很多WEB開發語言為了防止浏覽器禁止了cookie而無法識別用戶,允許在URL中攜帶sessionid,這樣雖然方便,但卻有可能引起釣魚的安全漏洞。
圖示:
下圖是從測試組發來的安全報告中剪出來的,圖有些小問題,本來想重畫1個,在visio中沒找到合適的圖。所以只能用別人的圖了。
說明:
讓我們對上圖的步驟進行詳細說明:
1. 黑客用自己的帳號登錄,假設登錄頁面是:http://www.abc.com/login.jsp
2. 服務器返回登錄成功。
3. 黑客從cookie中查看自己的sessionid,比如是1234
4. 黑客把帶自己sessionid的地址發送給一般用戶。

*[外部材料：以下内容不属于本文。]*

(** What a successful [addattr_l] makes of the message [l]. *)
Definition attr_added (l l' : list Z) (off : Z) (type : Z) (d : list Z) : Prop :=
  zlen l' = zlen l /\ v32 l' 0 = off + align4 (4 + zlen d) /\
  v16 l' off = 4 + zlen d /\ v16 l' (off + 2) = type /\
  (forall j, 0 <= j < zlen d -> v8 l' (off + 4 + j) = v8 d j) /\
  (forall j, 4 <= j < off -> v8 l' j = v8 l j).

Lemma addattr_writes_wp l off type d new (Q : Z -> list Z -> Prop) :
  16 <= off -> 0 <= type < 65536 -> 4 + zlen d < 65536 -> new = off + align4 (4 + zlen d) -> new < 2 ^ 32 -> new <= zlen l ->
  (forall l', attr_added l l' off type d -> Q 0 l') ->
  wp (wr16 (off + 2) type;; wr16 off (4 + zlen d);; wr_bytes (off + 4) d;; wr32 0 new;; mret 0) Q l.
Proof.
  intros Hoff Ht Hd -> Hnew Hl HQ. pose proof (zlen_nonneg d).
  pose proof (align4_range (4 + zlen d) ltac:(lia)) as [Hal _]. set (new := off + align4 (4 + zlen d)) in *.
  apply wp_bind, wr16_wp; [lia|lia|]. intros l1 W1. pose proof (proj1 W1) as L1.
  apply wp_bind, wr16_wp; [lia|lia|]. intros l2 W2. pose proof (proj1 W2) as L2.
  apply wp_bind, wr_bytes_wp; [lia|lia|]. intros l3 W3. pose proof (proj1 W3) as L3.
  apply wp_bind. unfold wr32. apply wp_bind, wr16_wp; [lia|lia|]. intros l4 W4. pose proof (proj1 W4) as L4.
  apply wr16_wp; [lia|lia|]. intros l5 W5. apply wp_ret, HQ. pose proof (proj1 W5) as L5.
  assert (0 <= new mod 65536 < 65536 /\ 0 <= new / 65536 mod 65536 < 65536) as [Hm1 Hm2]
    by (split; apply Z.mod_pos_bound; lia).
  assert (forall v, zlen (le16 v) = 2) as Hz by done.
  split_and!; [congruence| | | | |].
  - unfold v32. rewrite (written_v16_other _ _ _ _ 0 W5) by (rewrite Hz; lia).
    rewrite (written_v16 _ _ _ _ Hm1 W4). cbn [Z.add]. rewrite (written_v16 _ _ _ _ Hm2 W5).
    rewrite (Z.mod_small (new / 65536)) by (split; [apply Z.div_pos; lia|apply Z.div_lt_upper_bound; lia]).
    pose proof (Z.div_mod new 65536). lia.
  - rewrite (written_v16_other _ _ _ _ off W5), (written_v16_other _ _ _ _ off W4), (written_v16_other _ _ _ _ off W3)
      by (rewrite ?Hz; lia). eapply written_v16; [|exact W2]; lia.
  - rewrite (written_v16_other _ _ _ _ (off + 2) W5), (written_v16_other _ _ _ _ (off + 2) W4),
      (written_v16_other _ _ _ _ (off + 2) W3), (written_v16_other _ _ _ _ (off + 2) W2) by (rewrite ?Hz; lia).
    by apply (written_v16 _ _ _ _ Ht W1).
  - intros j Hj. rewrite (proj2 W5), (proj2 W4), (proj2 W3), !Hz.
    rewrite (proj2 (Z.ltb_ge (off + 4 + j) (0 + 2 + 2))), (proj2 (Z.ltb_ge (off + 4 + j) (0 + 2))), !andb_false_r by lia.
    rewrite (proj2 (Z.leb_le (off + 4) _)), (proj2 (Z.ltb_lt (off + 4 + j) _)) by lia. cbn [andb]. f_equal. lia.
  - intros j Hj. rewrite (proj2 W5), (proj2 W4), (proj2 W3), (proj2 W2), (proj2 W1), !Hz.
    rewrite (proj2 (Z.ltb_ge j (0 + 2 + 2))), (proj2 (Z.ltb_ge j (0 + 2))), !andb_false_r by lia.
    rewrite (proj2 (Z.leb_gt (off + 4) j)), (proj2 (Z.leb_gt off j)), (proj2 (Z.leb_gt (off + 2) j)) by lia. done.
Qed.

http://www.abc.com/login.jsp;jsessionid=1234(不同的語言帶sessionid的方式不一樣,著是jsp的方式)
5. 用戶在黑客給的地址中用自己的帳號進行登錄,登錄成功。(這個時候用戶登錄的信息就會覆蓋黑客之前的登錄信息,而且2個人用的是同1個sessionid) 6. 黑客刷新頁面,看到的賬戶信息就是用戶的信息了,而不是之前黑客自己帳號的信息。